岡崎竜城スイミングクラブは障害者向け水泳のノウハウと設備が整っている。4階建ての建物には車椅子の人が利用できるよう、エレベーターが設置されている
岡崎竜城スイミングクラブは障害者向け水泳のノウハウと設備が整っている。4階建ての建物には車椅子の人が利用できるよう、エレベーターが設置されている

 アトツギ甲子園で提案したビジネスプランの背景には、学校プールの老朽化が進み、水泳授業の民間委託が進んでいるという現状があります。

 「日本の学校水泳は、子どもたちが泳げるようにする非常に重要なものです。しかし、指導する先生が水泳のプロとは限りません。学校水泳は事故率も民間より高く、水泳は水泳の先生に習うことが的確だと思います。民間の委託は安全面で喜ばしいことだと考えています」

 今後あらゆるスイミングスクールが学校水泳の受け入れをする機会が増えますが、その中に特別支援学級も入っています。

 「しかし、その子たちに対するそのカリキュラムやノウハウを持っていないところもあります」

 全国レベルで特別支援学級が増えているなかで、すべての子どもが命を守れるように障害者水泳のノウハウを展開することが必要だと玲弥さんは話します。

足が不自由な人にはマットを使って水中まで運ぶ
足が不自由な人にはマットを使って水中まで運ぶ

 また、民間委託ですべて解決というわけではないと強調します。民間も事業継承の時期が来ており、経営課題が多くあるといいます。

 「行政から委託を受けると安定するように見えますし、社会貢献事業として良い話にされてしまうこともあります。しかし、民間の設備も学校プールと同じく、老朽化し事業継承の時期に来ています。物価高騰で施設を作る費用も上がり、少子化で、児童数も減り撤退するスクールも多いのです。社会貢献だけではなく、ちゃんとビジネスとして成り立つ形で継続していく必要があるのです」

 すべての子どもの命を守るために全国へノウハウを提供する必要があると考えると同時に、ビジネスとして成り立つ仕組みを作りつつ、学校水泳は半官半民で取り組む必要があると考えています。

今後の水泳教育を国や世界単位で取り組みたいと玲弥さん
今後の水泳教育を国や世界単位で取り組みたいと玲弥さん

 「世界中どこに住んでいても、障害があってもなくてもすべての子どもが自分の命を守れるようにしたい」と玲弥さん。国内の子どもの水泳の力の向上はもちろんのこと、世界規模で溺死を減らしていきたいと考え、海外のスイミングスクールと提携するなど世界展開を進めています。

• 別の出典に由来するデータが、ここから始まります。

(** X3: in every assessment of a well-typed input the risk table and the
    recommendations, as the renderer splits them, tell the same story:
    drought is High exactly when the water-conservation or the low-moisture
    advisory is listed, flood is High exactly when the drainage-preparation
    advisory is listed and above Low exactly when that or the heavy-rain
    advisory is, disease is High exactly when the fungal advisory is listed,
    and a heat or cold advisory comes only with heat stress High. *)
Theorem risks_agree_with_recommendations
    now weather_data satellite_data crop_type planting_date area :
  well_typed_weather weather_data → well_typed_satellite satellite_data →
  ∃ a,
    analyze now weather_data satellite_data crop_type planting_date area = Ok a ∧
    (drought (risks a) = "High" ↔
       ADV_DROUGHT ∈ rec_list (recommendations a) ∨
       ADV_LOW_MOISTURE ∈ rec_list (recommendations a)) ∧
    (flood (risks a) = "High" ↔ ADV_FLOOD ∈ rec_list (recommendations a)) ∧
    (flood (risks a) ≠ "Low" ↔
       ADV_FLOOD ∈ rec_list (recommendations a) ∨
       ADV_HEAVY_RAIN ∈ rec_list (recommendations a)) ∧
    (disease (risks a) = "High" ↔ ADV_FUNGAL ∈ rec_list (recommendations a)) ∧
    (ADV_HEAT ∈ rec_list (recommendations a) ∨ ADV_COLD ∈ rec_list (recommendations a) →
     heat_stress (risks a) = "High").
Proof.
  intros Hwd Hsd.
  destruct (analyze_reads weather_data satellite_data crop_type Hwd Hsd)
    as (wa & x & tp & m & r & r50 & fc & t & Ewa & Hx & Htp & Hreads).
  eexists. split; [by apply (analyze_exact _ _ _ _ _ _ _ _ _ _ _ _ _ _ Ewa Hx Htp Hreads)|].
  cbn [risks recommendations].
  destruct (assess_overall_categories
              (Risks (drought_level wa m r50) (flood_level wa fc) (disease_level r t)
                 (heat_level wa) "Low")) as (-> & -> & -> & ->).
  cbn [drought flood disease heat_stress].
  pose proof (rec_list_join_fired wa (_calculate_growth_stage now planting_date)
                (first_cut tp x) m r fc t) as Hsplit.
  cbv zeta in Hsplit. rewrite Hsplit. clear Hsplit.
  pose proof (fired_membership_cases wa (_calculate_growth_stage now planting_date)
                (first_cut tp x) m r fc t) as H.
  cbv zeta in H.
  set (fired := fired_advisories wa (_calculate_growth_stage now planting_date)
                  (first_cut tp x) m r fc t) in *.
  destruct H as (_ & _ & Hlo & _ & Hdr & Hfl & Hheat & Hcold & _ & Hhr & _ & Hfu & Hdef).
  assert (∀ a, a ≠ ADV_DEFAULT → (a ∈ final_list fired ↔ a ∈ fired)) as Hin.
  { intros a Ha. by apply (final_list_membership fired a Hdef). }
  rewrite !Hin by (intros E; adv_neq).
  rewrite drought_level_High, flood_level_High, flood_level_not_Low, disease_level_High,
    heat_level_High.
  tauto.
Qed.
Lemma run_keeps_directions ts s :
  inv s → Forall (fun d => 0 ≤ d < 4) (sequence s) →
  ∃ s', run ts s = Some s' ∧ Forall (fun d => 0 ≤ d < 4) (sequence s').
Proof.
  revert s; induction ts as [|t ts IH]; intros s Hinv Hdir; cbn [run]; [eauto|].
  destruct (loop_inv t s Hinv) as (s1 & -> & Hinv1 & Hseq). cbn.
  apply IH; [done|]. rewrite Hseq.
  destruct (_ && _); [apply generated_range|done].
Qed.

(** X15.  From power on, whatever is read, the array only ever holds direction
    codes 0..3 (zeros before the first game, draws of [random(4)] after), so
    no playback entry is ever left blank by the default branch of
    [showArrow]. *)
Theorem only_directions_are_ever_stored (b : Boot) (ts : list Tick) :
  ∃ sys, system_run ts (setup b) = Some sys ∧
    Forall (fun d => 0 ≤ d < 4) (sequence (state_of sys)) ∧
    Forall (fun d => glyph_of d ≠ []) (sequence (state_of sys)).
Proof.
  assert (∀ l, Forall (fun d => 0 ≤ d < 4) l → Forall (fun d => glyph_of d ≠ []) l)
    as Hglyph.
  { intros l Hl. eapply Forall_impl; [exact Hl|]. intros d Hd. cbn beta in Hd.
    assert (d = 0 ∨ d = 1 ∨ d = 2 ∨ d = 3) as [-> | [-> | [-> | ->] ] ] by lia; done. }
  assert (Forall (fun d => 0 ≤ d < 4) (sequence power_on)) as Hzero.
  { by repeat constructor. }
  destruct (setup_emits b) as (cs & [-> | ->]).
  - destruct (system_run_halted_emits ts (emit cs power_on)) as (cs' & ->).
    eexists. split; [done|]. cbn [state_of sequence emit]. auto.
  - rewrite system_run_running.
    destruct (run_keeps_directions ts (emit cs power_on)) as (s' & -> & Hdir);
      [apply power_on_inv|exact Hzero|].
    eexists. split; [done|]. cbn [state_of]. auto.
Qed.

(** X16.  Only the start of a new game can put the cursor at or above the
    level: iterations that start no game keep a cursor that is below the
    level below it, through moves, level advances, a win, a loss and the
    return to the start screen. *)
Theorem cursor_stays_below_level_without_start ts s :
  inv s → currentMove s < currentLevel s →
  Forall (fun t => btn_start t = false) ts →
  ∃ s', run ts s = Some s' ∧ 0 ≤ currentMove s' < currentLevel s'.
Proof.
  intros Hinv Hlt Hts. revert s Hinv Hlt.
  induction Hts as [|t ts Hbs _ IH]; intros s Hinv Hlt.
  - exists s. split; [done|]. destruct Hinv as (_ & ? & _). lia.
  - cbn [run].
    destruct (loop_inv t s Hinv) as (s1 & Hs1 & Hinv1 & _). rewrite Hs1. cbn.
    apply IH; [done|].
    unfold loop, start_phase in Hs1. rewrite Hbs, andb_false_r in Hs1. cbn in Hs1.
    destruct (recovery_same t s) as (_ & Hlv & Hon & Hover & _ & Hcur).
    pose proof (recovery_inv t s Hinv) as Hinvr.
    unfold game_phase in Hs1.
    destruct (gameStarted (recovery t s) && negb (gameOver (recovery t s))) eqn:Hgame.
    + destruct (cursor_below_level_preserved (t_check t) (acc t) (t_move t) (t_next t)
                  (recovery t s) Hinvr) as (s3 & Hs3 & Hlt3).
      { apply gameState_AwaitingInput. apply andb_prop in Hgame as [-> Hx].
        by destruct (gameOver (recovery t s)). }
      { by rewrite Hcur, Hlv. }
      rewrite Hs3 in Hs1. cbn in Hs1. injection Hs1 as <-.
      unfold reset_phase. destruct (gameOver s3 && btn_reset t); cbn; lia.
    + cbn in Hs1. injection Hs1 as <-.
      unfold reset_phase.
      destruct (gameOver (recovery t s) && btn_reset t); cbn; lia.
Qed.

(** X17.  The move that completes a level below MAX_LEVEL is answered, after
    the feedback, with the playback of the next level: the whole sequence
    from its first element, one element longer than before. *)
Theorem completed_level_replays_one_more move t1 t2 s :
  inv s → gameState s = AwaitingInput →
  sequence_at s (currentMove s) = Some move →
  currentLevel s ≤ currentMove s + 1 → currentLevel s < MAX_LEVEL →
  ∃ s', handlePlayerMove move t1 t2 s = Some s' ∧
    trace s' = trace s ++ feedback ++ playback (currentLevel s + 1) (sequence s) ∧
    currentLevel s' = currentLevel s + 1 ∧ currentMove s' = 0.
Proof.
  intros (Hlen & Hcur & Hlv & _) _ He Hdone Hmore. unfold MAX_LEVEL in *.
  unfold handlePlayerMove, UpArrow. rewrite emit_emit, sequence_at_emit.
  cbn [currentMove emit]. rewrite He. cbn [mbind option_bind].
  rewrite Z.eqb_refl, (wrap_int_small (currentMove s + 1)) by lia.
  cbn [currentLevel currentMove set_lastInputTime set_currentMove emit].
  rewrite (proj2 (Z.leb_le _ _)), (wrap_int_small (currentLevel s + 1)) by lia.
  cbn [currentLevel set_currentLevel].
  rewrite (proj2 (Z.ltb_ge _ _)) by (unfold MAX_LEVEL; lia).
  rewrite playSequence_trace by (cbn; unfold MAX_LEVEL; (done || lia)).
  eexists. split; [done|]. cbn. unfold feedback. by rewrite <- !app_assoc.
Qed.

End Further.

(** ** The further properties at work on the bench *)

(** X1 at work: the playback of level 3 of the bench game. *)
Lemma playback_shows_the_level_prefix_witness :
  length (sequence bench_awaiting) = Z.to_nat MAX_LEVEL ∧
  currentLevel bench_awaiting ≤ MAX_LEVEL ∧
  ∃ s', playSequence 1200 bench_awaiting = Some s' ∧
        trace s' = level_header 3 ++ move_frame 0 ++ move_frame 1 ++ move_frame 2.
Proof.
  assert (currentLevel bench_awaiting ≤ MAX_LEVEL) as Hlv by (unfold MAX_LEVEL; cbn; lia).
  split; [reflexivity|]. split; [exact Hlv|].
  destruct (playback_shows_the_level_prefix 1200 bench_awaiting eq_refl Hlv)
    as (s' & H1 & H2 & _).
  exists s'. split; [exact H1|]. rewrite H2. reflexivity.
Defined.

(** X2 at work: level 3 blocks for 1000 + 3 * 1100 ms. *)
Lemma playback_blocks_for_witness :
  length (sequence bench_awaiting) = Z.to_nat MAX_LEVEL ∧
  0 ≤ currentLevel bench_awaiting ≤ MAX_LEVEL ∧
  ∃ s', playSequence 1200 bench_awaiting = Some s' ∧ blocked_ms (trace s') = 4300.
Proof.
  assert (0 ≤ currentLevel bench_awaiting ≤ MAX_LEVEL) as Hlv by (unfold MAX_LEVEL; cbn; lia).
  split; [reflexivity|]. split; [exact Hlv|].
  destruct (playback_blocks_for 1200 bench_awaiting eq_refl Hlv) as (s' & H1 & H2).
  exists s'. split; [exact H1|]. rewrite H2. reflexivity.
Defined.
(** * Topology renderer (lab2/images/main.py)

    A shallow embedding of the script that draws the linear, ring and star
    topologies with networkx and matplotlib, and the properties of the graphs,
    layouts, files and console output it produces.

    Python integers are [Z], Python floats are idealised as real numbers [R],
    dictionaries whose insertion order is observable are association lists,
    the file system is a finite map from file names to figures. *)

From Stdlib Require Import Reals Lra.
From stdpp Require Import gmap strings list pretty.

Local Open Scope Z_scope.

(** ** Insertion-ordered dictionaries with integer keys *)

Section dict.
Context {V : Type}.

(** [d.get(k)] *)
Fixpoint dict_get (d : list (Z * V)) (k : Z) : option V :=
  match d with
  | [] => None
  | (k', v) :: d' => if Z.eqb k' k then Some v else dict_get d' k
  end.

(** [d[k] = v]: an existing key keeps its place, a new key goes last. *)
Fixpoint dict_set (d : list (Z * V)) (k : Z) (v : V) : list (Z * V) :=
  match d with
  | [] => [(k, v)]
  | (k', v') :: d' =>
      if Z.eqb k' k then (k, v) :: d' else (k', v') :: dict_set d' k v
  end.
End dict.

(** ** The part of networkx the script uses *)

Module nx.

(** [nx.Graph]: the node dictionary [_node] (its keys, in insertion order)
    and the adjacency dictionary [_adj] (for each node, its neighbours in
    insertion order).  Node and edge attribute dictionaries stay empty in
    this program and are left out. *)
Record Graph := mkGraph {
  nodes : list Z;
  adj : list (Z * list Z)
}.

(** [nx.Graph()] *)
Definition empty : Graph := {| nodes := []; adj := [] |}.

Definition mem (u : Z) (l : list Z) : bool := existsb (Z.eqb u) l.

(** [if u not in self._node: self._adj[u] = {}; self._node[u] = {}] *)
Definition add_node_if_new (u : Z) (g : Graph) : Graph :=
  if mem u (nodes g) then g
  else {| nodes := nodes g ++ [u]; adj := dict_set (adj g) u [] |}.

(** [G[u]]: the neighbours of [u] ([G.has_edge] and [G.degree] treat a
    node that is not in the graph as one without neighbours). *)
Definition neighbors (g : Graph) (u : Z) : list Z :=
  default [] (dict_get (adj g) u).

(** [self._adj[u][v] = datadict] *)
Definition set_adj (u v : Z) (g : Graph) : Graph :=
  let nbrs := neighbors g u in
  {| nodes := nodes g;
     adj := dict_set (adj g) u (if mem v nbrs then nbrs else nbrs ++ [v]) |}.

(** One iteration of the loop of [add_edges_from]. *)
Definition add_edge (g : Graph) (e : Z * Z) : Graph :=
  let '(u, v) := e in
  set_adj v u (set_adj u v (add_node_if_new v (add_node_if_new u g))).

(** [G.add_edges_from(edges)] *)
Definition add_edges_from (edges : list (Z * Z)) (g : Graph) : Graph :=
  fold_left add_edge edges g.

(** [len(G)] *)
Definition len (g : Graph) : nat := length (nodes g).

(** [G.has_edge(u, v)] *)
Definition has_edge (g : Graph) (u v : Z) : bool := mem v (neighbors g u).

(** [G.degree[u]] (the graphs of this program have no self-loops, which
    networkx would count twice). *)
Definition degree (g : Graph) (u : Z) : nat :=
  length (neighbors g u) + (if mem u (neighbors g u) then 1 else 0)%nat.

(** [list(G.edges())]: every undirected edge once, reported from the
    endpoint that comes first in node order. *)
Fixpoint edges_from (g : Graph) (todo seen : list Z) : list (Z * Z) :=
  match todo with
  | [] => []
  | n :: todo' =>
      map (pair n) (filter (fun v => negb (mem v seen)) (neighbors g n))
      ++ edges_from g todo' (seen ++ [n])
  end.

Definition edges (g : Graph) : list (Z * Z) := edges_from g (nodes g) [].

(** *** Layouts: a dictionary from node to a point of the plane *)

Definition point : Type := R * R.
Definition layout : Type := list (Z * point).

(** A point given by two Python integers, as in [(4, 0)]. *)
Definition xy (x y : Z) : point := (IZR x, IZR y).

Definition Rsum (l : list R) : R := fold_right Rplus 0%R l.
Definition Rmaximum (l : list R) : R := fold_right Rmax 0%R l.

(** [pos.mean(axis=0)] for a non-empty array of rows. *)
Definition mean (pts : list point) : point :=
  let n := INR (length pts) in
  ((Rsum (map fst pts) / n)%R, (Rsum (map snd pts) / n)%R).

(** [np.abs(pos).max()] *)
Definition abs_max (pts : list point) : R :=
  Rmaximum (flat_map (fun p => [Rabs (fst p); Rabs (snd p)]) pts).

(** [rescale_layout(pos, scale)]:
    [pos -= pos.mean(axis=0); lim = np.abs(pos).max();
     if lim > 0: pos *= scale / lim] *)
Definition rescale_layout (pts : list point) (scale : R) : list point :=
  let m := mean pts in
  let pts := map (fun p => ((fst p - fst m)%R, (snd p - snd m)%R)) pts in
  let lim := abs_max pts in
  if Rlt_dec 0 lim
  then map (fun p => ((fst p * (scale / lim))%R, (snd p * (scale / lim))%R)) pts
  else pts.
(** ** The form and the controller *)

(** X14.  For a request with a valid description, amount and kind, whose
    person exists and is not stopped by the minor rule, and whose category
    exists with one of the three valid purposes: [PostTransacao] creates
    the transaction exactly when the category is one of those that the form
    offers for the kind ([getCategoriasCompativeis]). *)
Theorem getCategoriasCompativeis_PostTransacao (ctx : AppDbContext) (i : Z)
    (t : Transacao.t) (p : Pessoa.t) (c : Categoria.t) :
  Admissao.entradaValida t = true ->
  FindPessoa ctx (Transacao.PessoaId t) = Some p ->
  18 <= Pessoa.Idade p \/ Transacao.Tipo t = "Despesa"%string ->
  FindCategoria ctx (Transacao.CategoriaId t) = Some c ->
  finalidadeValida (Categoria.Finalidade c) ->
  In c (TransacoesManager.getCategoriasCompativeis (Categorias ctx)
          (Transacao.Tipo t))
  <-> fst (TransacoesController.PostTransacao ctx i t)
      = CreatedAtAction (Transacao.comId i t).
Proof.
  intros Hval Hp Hmenor Hc Hfin.
  assert (Htipo : tipoValido (Transacao.Tipo t)).
  { apply entradaValida_verificacoes in Hval.
    apply Contains_tiposValidos. tauto. }
  rewrite (PostTransacao_valida ctx i t Hval), Hp, Hc.
  replace ((Pessoa.Idade p <? 18) && (Transacao.Tipo t =? "Receita")%string)%bool
    with false.
  2:{ symmetry. apply andb_false_iff. destruct Hmenor as [H | H].
      - left. apply Z.ltb_ge. exact H.
      - right. rewrite H. reflexivity. }
  unfold TransacoesManager.getCategoriasCompativeis. rewrite filter_In.
  apply FindCategoria_Some in Hc. destruct Hc as [Hin _].
  unfold finalidadeValida in Hfin. unfold tipoValido in Htipo.
  destruct Htipo as [Ht | Ht], Hfin as [Hf | [Hf | Hf]];
    rewrite Ht, Hf; simpl; split; intro H;
    try (split; [exact Hin | reflexivity]);
    try reflexivity; try discriminate H;
    destruct H as [_ H]; discriminate H.
Qed.

Lemma getCategoriasCompativeis_PostTransacao_exemplo :
  In Exemplo.diversos
    (TransacoesManager.getCategoriasCompativeis (Categorias Exemplo.banco)
       "Receita")
  /\ fst (TransacoesController.PostTransacao Exemplo.banco 4
            (Exemplo.pedido "Bonus" 3000 "Receita" 3 2))
     = CreatedAtAction (Transacao.Build 4 "Bonus" 3000 "Receita" 3 2).
Proof.
  assert (H : In Exemplo.diversos
                (TransacoesManager.getCategoriasCompativeis
                   (Categorias Exemplo.banco) "Receita"))
    by (simpl; auto).
  split; [exact H |].
  apply (getCategoriasCompativeis_PostTransacao Exemplo.banco 4
           (Exemplo.pedido "Bonus" 3000 "Receita" 3 2)
           Exemplo.bia Exemplo.diversos).
  - reflexivity.
  - reflexivity.
  - left. simpl. lia.
  - reflexivity.
  - right. right. reflexivity.
  - exact H.
Defined.

(** ** Lookups after a deletion *)

(** X16.  After [DeletePessoa], whatever its answer, [GetPessoa] with the
    key answers [NotFound] and [GetPessoa] with any other key answers as
    before; the person of every transaction existing before the call, no
    item of [GetTransacoes] belongs to the key afterwards. *)
Theorem DeletePessoa_consultas (ctx : AppDbContext) (id : Z) :
  let ctx' := snd (PessoasController.DeletePessoa ctx id) in
  PessoasController.GetPessoa ctx' id
  = Result (NotFound "Pessoa não encontrada")
  /\ (forall k, k <> id ->
                PessoasController.GetPessoa ctx' k
                = PessoasController.GetPessoa ctx k)
  /\ ((forall t, In t (Transacoes ctx) ->
                 In (Transacao.PessoaId t) (map Pessoa.Id (Pessoas ctx))) ->
      forall x, In x (TransacoesController.GetTransacoes ctx') ->
                Transacao.PessoaId (TransacoesController.linha x) <> id).
Proof.
  intro ctx'. subst ctx'. rewrite DeletePessoa_snd.
  unfold PessoasController.GetPessoa, TransacoesController.GetTransacoes.
  destruct (FindPessoa ctx id) as [pessoa |] eqn:Hfind.
  - split; [| split].
    + replace (FindPessoa (semPessoa id ctx) id) with (@None Pessoa.t);
        [reflexivity |].
      symmetry. apply FindPessoa_None. unfold semPessoa. simpl.
      intro Hin. apply in_map_iff in Hin. destruct Hin as [p [Hp Hin]].
      apply filter_In in Hin. destruct Hin as [_ Hin].
      apply negb_true_iff, Z.eqb_neq in Hin. contradiction.
    + intros k Hk. rewrite (FindPessoa_semPessoa ctx id k (not_eq_sym Hk)).
      reflexivity.
    + intros _ x Hx. apply in_map_iff in Hx. destruct Hx as [t [Hx Ht]].
      subst x. simpl in *. apply filter_In in Ht. destruct Ht as [_ Ht].
      apply negb_true_iff, Z.eqb_neq in Ht. exact Ht.
  - split; [| split].
    + rewrite Hfind. reflexivity.
    + intros k _. reflexivity.
    + intros Href x Hx. apply in_map_iff in Hx. destruct Hx as [t [Hx Ht]].
      subst x. simpl. intro Hk.
      apply FindPessoa_None in Hfind. apply Hfind.
      rewrite <- Hk. apply Href. exact Ht.
Qed.

Lemma DeletePessoa_consultas_exemplo :
  forallb
    (fun x => negb (Transacao.PessoaId (TransacoesController.linha x) =? 2))
    (TransacoesController.GetTransacoes
       (snd (PessoasController.DeletePessoa Exemplo.banco 2)))
  = true.
Proof.
  apply forallb_forall. intros x Hx. apply negb_true_iff, Z.eqb_neq.
  pose proof (DeletePessoa_consultas Exemplo.banco 2) as H. cbv zeta in H.
  destruct H as [_ [_ H]].
  exact (H (referenciaPessoa _ banco_integro) x Hx).
Defined.

(** ** Lookup by key *)

(** X17.  [GetPessoa], [GetCategoria] and [GetTransacao] answer [NotFound]
    exactly when no row of the table has the key, and a value they return
    is a row of the table with the requested key.  The keys of a table
    being distinct, every row listed by [GetPessoas] or [GetCategorias] is
    the row returned for its own key. *)
Theorem consulta_por_chave (ctx : AppDbContext) (id : Z) :
  (PessoasController.GetPessoa ctx id
   = Result (NotFound "Pessoa não encontrada")
   <-> ~ In id (map Pessoa.Id (Pessoas ctx)))
  /\ (forall p, PessoasController.GetPessoa ctx id = Value p ->
                In p (Pessoas ctx) /\ Pessoa.Id p = id)
  /\ (CategoriasController.GetCategoria ctx id
      = Result (NotFound "Categoria não encontrada")
      <-> ~ In id (map Categoria.Id (Categorias ctx)))
  /\ (forall c, CategoriasController.GetCategoria ctx id = Value c ->
                In c (Categorias ctx) /\ Categoria.Id c = id)
  /\ (TransacoesController.GetTransacao ctx id
      = Result (NotFound "Transação não encontrada")
      <-> ~ In id (map Transacao.Id (Transacoes ctx)))
  /\ (forall x, TransacoesController.GetTransacao ctx id = Value x ->
                In (TransacoesController.linha x) (Transacoes ctx)
                /\ Transacao.Id (TransacoesController.linha x) = id)
  /\ (NoDup (map Pessoa.Id (Pessoas ctx)) ->
      forall p, In p (PessoasController.GetPessoas ctx) ->
                PessoasController.GetPessoa ctx (Pessoa.Id p) = Value p)
  /\ (NoDup (map Categoria.Id (Categorias ctx)) ->
      forall c, In c (CategoriasController.GetCategorias ctx) ->
                CategoriasController.GetCategoria ctx (Categoria.Id c)
                = Value c).
Proof.
  unfold PessoasController.GetPessoa, CategoriasController.GetCategoria,
    TransacoesController.GetTransacao, PessoasController.GetPessoas,
    CategoriasController.GetCategorias.
  repeat match goal with |- _ /\ _ => split end.
  - rewrite <- FindPessoa_None.
    destruct (FindPessoa ctx id); split; intro H; congruence.
  - intros p H. destruct (FindPessoa ctx id) as [q |] eqn:E; [| discriminate].
    injection H as H. subst q. apply FindPessoa_Some. exact E.
  - rewrite <- FindCategoria_None.
    destruct (FindCategoria ctx id); split; intro H; congruence.
  - intros c H. destruct (FindCategoria ctx id) as [q |] eqn:E;
      [| discriminate].
    injection H as H. subst q. apply FindCategoria_Some. exact E.
  - destruct (find _ (Transacoes ctx)) as [t |] eqn:E; split; intro H.
    + discriminate H.
    + exfalso. apply H. apply (find_chave Transacao.Id) in E.
      destruct E as [Hin Hk]. rewrite <- Hk. apply in_map. exact Hin.
    + intro Hin. apply in_map_iff in Hin. destruct Hin as [t [Hk Hin]].
      apply (find_none _ _ E) in Hin. lia.
    + reflexivity.
  - intros x H. destruct (find _ (Transacoes ctx)) as [t |] eqn:E;
      [| discriminate].
    injection H as H. subst x. simpl.
    apply (find_chave Transacao.Id). exact E.
  - intros Hnd p Hp. rewrite (FindPessoa_unico ctx p Hnd Hp). reflexivity.
  - intros Hnd c Hc. rewrite (FindCategoria_unico ctx c Hnd Hc). reflexivity.
Qed.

 「世界では溺死で命を落とす子どもが多くいます。私たちの持っているノウハウを伝え先進的な取り組みをしている国から学び、国際機関や国などと一緒に取り組んでいきたいですね」

 創始者の思いを受け継ぎ、官民連携で、国際機関や国と今後の水泳教育を担いたいとまっすぐな目で語りました。そこには、次世代リーダーとして社会課題に向き合い本気で変えていく強さがありました。